Disability Section Awards Committee Report
The Disability Section honored three awardees at the 2009 Annual Meeting in Philadelphia: 1) Lifetime Achievement Award: Barbara M. Altman; 2) New Investigator Award: Willi Horner-Johnson; 3) Student Award: Cheri Blauwet. Summaries of each of the awardees’ accomplishments can be found at http://thenationshealth.aphapublications.org. The December 2009/January 2010 issue of The Nation’s Health lists the Disability Section Awards on p. 17. Call for nominations for the 2010 awards will be publicized through the Disability Section listserv beginning in February.
Lifetime Achievement Award: Barbara M. Altman
Barbara M. Altman is a sociologist with a PhD from the University of Maryland. Recently retired from the National Center for Health Statistics, CDC, where she served as Special Assistant on Disability Statistics to the office of the Director, she also worked at the Agency for Healthcare Research and Quality on the Medical Expenditure Panel Survey. Prior to her work in the government, she served as Undergraduate Coordinator in the Department of Sociology at the University of Maryland.
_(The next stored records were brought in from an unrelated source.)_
(** X2.  For an anonymous caller no view sends a write upstream: every call a
    view adds to the journal is a GET. *)
Theorem anonymous_calls_are_gets req number username parameter issue_category
    query_string params :
  g_user req = None ->
  let is_get := fun c => c_method c = "get"%string in
  adds_at_most_one is_get (proxy_issue config upstream req number) /\
  adds_at_most_one is_get (edit_issue config upstream json_loads req number) /\
  adds_at_most_one is_get (proxy_issues config upstream normalize_api_params req) /\
  adds_at_most_one is_get (proxy_autoclosed config upstream req) /\
  adds_at_most_one is_get
    (get_user_activity_issues config upstream req username parameter) /\
  adds_at_most_one is_get (get_issue_category config upstream req issue_category) /\
  adds_at_most_one is_get
    (get_search_results config upstream normalize_api_params req query_string params) /\
  adds_at_most_one is_get
    (proxy_comments config upstream get_comment_data get_html_comments
       get_response_headers req number) /\
  adds_at_most_one is_get (modify_labels config upstream req number) /\
  adds_at_most_one is_get (get_repo_labels config upstream req).
Proof.
  intros Hu is_get.
  unfold proxy_issue, edit_issue, proxy_issues, proxy_autoclosed,
    get_user_activity_issues, get_issue_category, get_search_results,
    proxy_comments, modify_labels, get_repo_labels.
  rewrite Hu.
  rewrite (bool_decide_eq_false_2 (is_Some None)) by (by intros [? ?]).
  rewrite andb_false_r. simpl andb.
  repeat split; journal_one ltac:(reflexivity).
Qed.

End JournalSpec.

Lemma anonymous_calls_are_gets_witness :
  adds_at_most_one (fun c => c_method c = "get"%string)
    (edit_issue sample_config (sample_upstream ok_response) sample_json_loads
       anonymous_post 7) /\
  adds_at_most_one (fun c => c_method c = "get"%string)
    (sample_proxy_comments ok_response anonymous_post 7) /\
  adds_at_most_one (fun c => c_method c = "get"%string)
    (modify_labels sample_config (sample_upstream ok_response) anonymous_post 7).
Proof.
  destruct (anonymous_calls_are_gets sample_config (sample_upstream ok_response)
              sample_json_loads sample_get_comment_data sample_get_html_comments
              sample_get_response_headers sample_normalize
              anonymous_post 7 "alice" "creator" "needsinfo" None None eq_refl)
    as (_ & Hedit & _ & _ & _ & _ & _ & Hcomments & Hlabels & _).
  exact (conj Hedit (conj Hcomments Hlabels)).
Defined.

(** ** Paths: [REPO_PATH], [issue_path], [comments_path], [get_repo_labels] *)

Lemma string_length_app (a b : string) :
  String.length (a +:+ b) = (String.length a + String.length b)%nat.
Proof.
  induction a as [| x a IH]; [reflexivity |].
  change (String x a +:+ b)%string with (String x (a +:+ b)). simpl. by rewrite IH.
Qed.

Lemma substring_0_app (a b : string) :
  String.substring 0 (String.length a) (a +:+ b) = a.
Proof.
  induction a as [| x a IH].
  - simpl. by destruct ("" +:+ b)%string.
  - change (String x a +:+ b)%string with (String x (a +:+ b)). simpl. by rewrite IH.
Qed.

Lemma substring_0_0 (s : string) : String.substring 0 0 s = ""%string.
Proof. by destruct s. Qed.

(** Appending on the right can be undone. *)
Lemma append_inv_tail (c : string) : forall a b : string,
  (a +:+ c = b +:+ c)%string -> a = b.
Proof.
  induction a as [| x a IH]; intros [| y b] Heq; [reflexivity | | |].
  - apply (f_equal String.length) in Heq. rewrite !string_length_app in Heq.
    simpl in Heq. lia.
  - apply (f_equal String.length) in Heq. rewrite !string_length_app in Heq.
    simpl in Heq. lia.
  - change (String x (a +:+ c) = String y (b +:+ c)) in Heq.
    injection Heq as -> Heq. f_equal. by apply IH.
Qed.

Section PathSpec.

Context (config : AppConfig).
Context (upstream : option User -> Call -> outcome Response).

(** X3.  [REPO_PATH] is the configured issues path without its last seven
    characters: for a path [r ++ suffix] with a suffix of seven characters
    (as ['/issues']) it is [r]; for a path of seven characters or fewer it is
    the empty string. *)
Theorem repo_path_strips_suffix :
  (forall r suffix,
     ISSUES_REPO_URI config = (r +:+ suffix)%string ->
     String.length suffix = 7%nat ->
     REPO_PATH config = r) /\
  ((String.length (ISSUES_REPO_URI config) <= 7)%nat ->
   REPO_PATH config = ""%string).
Proof.
  unfold REPO_PATH, ISSUES_PATH. split.
  - intros r suffix -> Hlen. rewrite string_length_app, Hlen.
    replace (String.length r + 7 - 7)%nat with (String.length r) by lia.
    apply substring_0_app.
  - intros Hlen.
    replace (String.length (ISSUES_REPO_URI config) - 7)%nat with 0%nat by lia.
    apply substring_0_0.
Qed.

(** X4.  [get_repo_labels] asks the upstream, once and whoever the caller is,
    for [repos/{r}/labels] with the caller's params, where [r] is the
    configured issues path without its seven-character suffix. *)
Theorem repo_labels_call req log r suffix :
  ISSUES_REPO_URI config = (r +:+ suffix)%string ->
  String.length suffix = 7%nat ->
  get_repo_labels config upstream req log
    = (upstream (g_user req)
         (mkCall "get" ("repos/" +:+ r +:+ "/labels") (Some (args req)) None None),
       log ++ [mkCall "get" ("repos/" +:+ r +:+ "/labels") (Some (args req))
                      None None]).
Proof.
  intros Huri Hlen. unfold get_repo_labels, api_request, md_copy.
  assert (REPO_PATH config = r) as ->; [| reflexivity].
  unfold REPO_PATH, ISSUES_PATH. rewrite Huri, string_length_app, Hlen.
  replace (String.length r + 7 - 7)%nat with (String.length r) by lia.
  apply substring_0_app.
Qed.

(** X5.  Different issue numbers give different upstream paths, for the
    issue and for its comments. *)
Theorem issue_paths_distinct (n m : N) :
  n ≠ m ->
  issue_path config n ≠ issue_path config m /\
  comments_path config n ≠ comments_path config m.
Proof.
  intros Hne. unfold issue_path, comments_path. split; intros Heq; apply Hne.
  - do 3 apply (inj (String.app _)) in Heq. by apply (inj pretty).
  - do 3 apply (inj (String.app _)) in Heq.
    apply append_inv_tail in Heq. by apply (inj pretty).
Qed.

End PathSpec.

Lemma repo_path_strips_suffix_witness :
  REPO_PATH sample_config = "org/repo"%string /\
  REPO_PATH (mkConfig "issues" "" 0 ∅ []) = ""%string.
Proof.
  split.
  - apply (proj1 (repo_path_strips_suffix sample_config) "org/repo" "/issues");
      reflexivity.
  - apply (proj2 (repo_path_strips_suffix (mkConfig "issues" "" 0 ∅ []))).
    simpl. lia.
Defined.

Lemma repo_labels_call_witness :
  get_repo_labels sample_config (sample_upstream ok_response) anonymous_get []
    = (Return ok_response,
       [mkCall "get" "repos/org/repo/labels" (Some ∅) None None]).
Proof.
  apply (repo_labels_call sample_config (sample_upstream ok_response)
           anonymous_get [] "org/repo" "/issues"); reflexivity.
Defined.

Lemma issue_paths_distinct_witness :
  issue_path sample_config 7 ≠ issue_path sample_config 8 /\
  comments_path sample_config 7 ≠ comments_path sample_config 8.
Proof. apply (issue_paths_distinct sample_config 7 8). discriminate. Defined.

(** ** Search without a query, and the redirect from the list view *)

Section SearchRouteSpec.

Context (config : AppConfig).
Context (upstream : option User -> Call -> outcome Response).
Context (normalize_api_params : MultiDict -> MultiDict).

(** X6.  When neither the argument nor the params in force hold a true
    query, the search view aborts with 404 and no call goes out. *)
Theorem search_without_query_not_found req query_string params log :
  truthy (query_or query_string (md_get "q" (params_or params (args req)))) = false ->
  get_search_results config upstream normalize_api_params req query_string params log
    = (Abort 404, log).
Proof.
  intros Hq. unfold get_search_results, md_copy. by rewrite Hq.
Qed.
(** * The item service handler of the serverless API

    Source: [src/aws-python/serverless-api/__main__.py].  The program
    declares a DynamoDB table keyed by the string attribute [id], and
    embeds (as [lambda_code]) the Lambda function serving three routes:
    GET /items, POST /items and GET /items/{id}.

    The development embeds the Lambda function [handler] and the class
    [DecimalEncoder] line by line.  The Python values they manipulate
    are a small universe [pyval]; exceptions are explicit ([result]);
    the table is explicit state ([store]) threaded by a state-and-error
    monad [M].  The collaborators the source imports but does not
    define are modelled next to it:
    - Python's floats are an abstract type, and [float(d)],
      [json.loads], [str(v)] and the place where the table ends the
      first page of a scan are the members of the class [Runtime],
      which the development is parametric in;
    - [json.dumps] is the walk of the encoder over a value, producing
      the JSON document (its layout as text is left out);
    - the boto3 [Table] resource is a finite map of items together
      with boto3's value conversions and the key schema of the table
      declared at lines 24-42 of the source.
    The texts of the exceptions raised by the libraries follow
    CPython 3.11 and boto3; no statement below depends on them.

    Of the declarations of the Pulumi program the development embeds
    the names built from the stack name and the environment of the
    function with the start of its module, and relates them to the
    handler. *)

From Stdlib Require Import ZArith QArith String Ascii List.
From stdpp Require Import gmap strings list.

Local Open Scope Z_scope.
Local Open Scope string_scope.

(** ** Exceptions and results *)

(** The exception classes that occur; every one derives from Python's
    [Exception], so [except Exception] catches them all. *)
Inductive exn_class : Type :=
| KeyError | TypeError | AttributeError | IndexError
| RecursionError | JSONDecodeError | DecimalSignal
| ParamValidationError | ClientError.

(** An exception object: its class and [str(e)]. *)
Record exn : Type := Exn { exn_cls : exn_class; exn_str : string }.

Inductive result (A : Type) : Type :=
| Ok (a : A)
| Raise (e : exn).
Arguments Ok {A} a.
Arguments Raise {A} e.

(** ** Decimal numbers, as [decimal.Decimal] and DynamoDB's N type *)

Record Decimal : Type := mkDecimal { coefficient : Z; exponent : Z }.

(** [Decimal(n)] for a Python int [n]. *)
Definition Decimal_of_int (n : Z) : Decimal := mkDecimal n 0.

(** ** Strings: the three [str] operations the handler uses *)

(** [s.startswith(p)] *)
Fixpoint startswith (s p : string) {struct p} : bool :=
  match p with
  | EmptyString => true
  | String c p' =>
      match s with
      | EmptyString => false
      | String d s' => Ascii.eqb d c && startswith s' p'
      end
  end.

(** [s.split(sep)] for a one-character separator.  Python splits on
    code points; [/] is ASCII and no byte of a multi-byte UTF-8
    sequence equals it, so splitting the byte string is the same. *)
Fixpoint split (sep : ascii) (s : string) : list string :=
  match s with
  | EmptyString => [EmptyString]
  | String c s' =>
      if Ascii.eqb c sep then EmptyString :: split sep s'
      else match split sep s' with
           | h :: t => String c h :: t
           | [] => [String c EmptyString]
           end
  end.

(** [l[-1]]: the last element, [IndexError] on the empty list. *)
Fixpoint index_last {A} (l : list A) : result A :=
  match l with
  | [] => Raise (Exn IndexError "list index out of range")
  | [x] => Ok x
  | _ :: t => index_last t
  end.

Definition slash : ascii := "/"%char.

(** [c] occurs in [s]. *)
Fixpoint occurs (c : ascii) (s : string) : bool :=
  match s with
  | EmptyString => false
  | String d s' => Ascii.eqb d c || occurs c s'
  end.

(** ** DynamoDB attribute values *)

(** What the table stores for an attribute.  The data model of the
    service has strings, numbers, booleans, null and nested lists and
    maps; DynamoDB's set and binary types are left out, no JSON body
    can produce them. *)
#[local] Unset Elimination Schemes.
Inductive attr : Type :=
| AS (s : string)
| AN (d : Decimal)
| ABOOL (b : bool)
| ANULL
| AL (l : list attr)
| AM (kvs : list (string * attr)).
#[local] Set Elimination Schemes.

(** An item is the attribute map of one key. *)
Abbreviation item := (list (string * attr)).

(** ** Sequencing of fallible steps *)

Definition rbind {A B} (r : result A) (k : A -> result B) : result B :=
  match r with Ok a => k a | Raise e => Raise e end.

Notation "'let?' x ':=' r 'in' k" := (rbind r (fun x => k))
  (at level 10, x pattern, r at level 100, k at level 200).

(** [assoc k kvs]: the value of the first pair with key [k]. *)
Fixpoint assoc {A} (k : string) (kvs : list (string * A)) : option A :=
  match kvs with
  | [] => None
  | (k', v) :: rest => if String.eqb k k' then Some v else assoc k rest
  end.

Section Handler.

(** Python's [float], kept abstract. *)
Context {pyfloat : Type}.

(** ** Python values *)

(** The values that flow through the handler.  A [dict] is the list
    of its pairs in insertion order; its keys are strings (all dicts
    here come from JSON, from boto3 or from literals of the source)
    and, as Python has them, distinct. *)
#[local] Unset Elimination Schemes.
Inductive pyval : Type :=
| PNone
| PBool (b : bool)
| PInt (n : Z)
| PFloat (x : pyfloat)
| PDecimal (d : Decimal)
| PStr (s : string)
| PList (l : list pyval)
| PDict (kvs : list (string * pyval)).
#[local] Set Elimination Schemes.

(** What the handler runs on and the source does not define:
    [float(d)] on a [Decimal]; [json.loads] on a text (it raises on a
    text that is not JSON); [str(v)], the text Python prints for a
    value; and [scan_page], the number of items the table service puts
    on the first page of a scan of the items given in scan order (the
    service ends a page at 1 MB of data). *)
Class Runtime : Type := {
  float_of_Decimal : Decimal -> pyfloat;
  json_decode : string -> result pyval;
  py_str : pyval -> string;
  scan_page : list item -> nat
}.

Context {runtime : Runtime}.

(** The name of the type of [v], as Python's error messages print it. *)
Definition type_name (v : pyval) : string :=
  match v with
  | PNone => "NoneType"
  | PBool _ => "bool"
  | PInt _ => "int"
  | PFloat _ => "float"
  | PDecimal _ => "decimal.Decimal"
  | PStr _ => "str"
  | PList _ => "list"
  | PDict _ => "dict"
  end.

(** [v[k]] for a string [k]. *)
Definition subscript (v : pyval) (k : string) : result pyval :=
  match v with
  | PDict kvs =>
      match assoc k kvs with
      | Some x => Ok x
      | None => Raise (Exn KeyError ("'" +:+ k +:+ "'"))
      end
  | PStr _ => Raise (Exn TypeError "string indices must be integers, not 'str'")
  | PList _ => Raise (Exn TypeError "list indices must be integers or slices, not str")
  | _ => Raise (Exn TypeError ("'" +:+ type_name v +:+ "' object is not subscriptable"))
  end.

(** [k in d] and [d[k]] for a dict [d] given by its pairs. *)
Definition dict_contains (d : list (string * pyval)) (k : string) : bool :=
  bool_decide (is_Some (assoc k d)).

Definition dict_getitem (d : list (string * pyval)) (k : string) : result pyval :=
  subscript (PDict d) k.

(** [v == s] for a string literal [s]: never raises, false off [str]. *)
Definition py_eq_str (v : pyval) (s : string) : bool :=
  match v with
  | PStr t => String.eqb t s
  | _ => false
  end.

(** [v.startswith(p)] *)
Definition py_startswith (v : pyval) (p : string) : result bool :=
  match v with
  | PStr s => Ok (startswith s p)
  | _ => Raise (Exn AttributeError
                  ("'" +:+ type_name v +:+ "' object has no attribute 'startswith'"))
  end.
She currently serves as a consultant on disability statistics issues. She played a key role in the organization and development of the work of the Washington Group, an international group working under the auspices of the United Nations, to develop culturally compatible measures of disability for international use and still consults on that activity. Her disability research interests focus primarily on disability definition and measurement, financing and utilization of health care services by persons with disabilities, and disability among minority groups, particularly Native Americans. She is the author of numerous articles and book chapters on disability topics including the recent Disability and Health in the United States Chartbook, and currently is co-editor of the series Research in Social Science and Disability. She has also been the recipient of an NIDRR Switzer Fellowship for the purpose of writing a comprehensive book on disability statistics which is forthcoming.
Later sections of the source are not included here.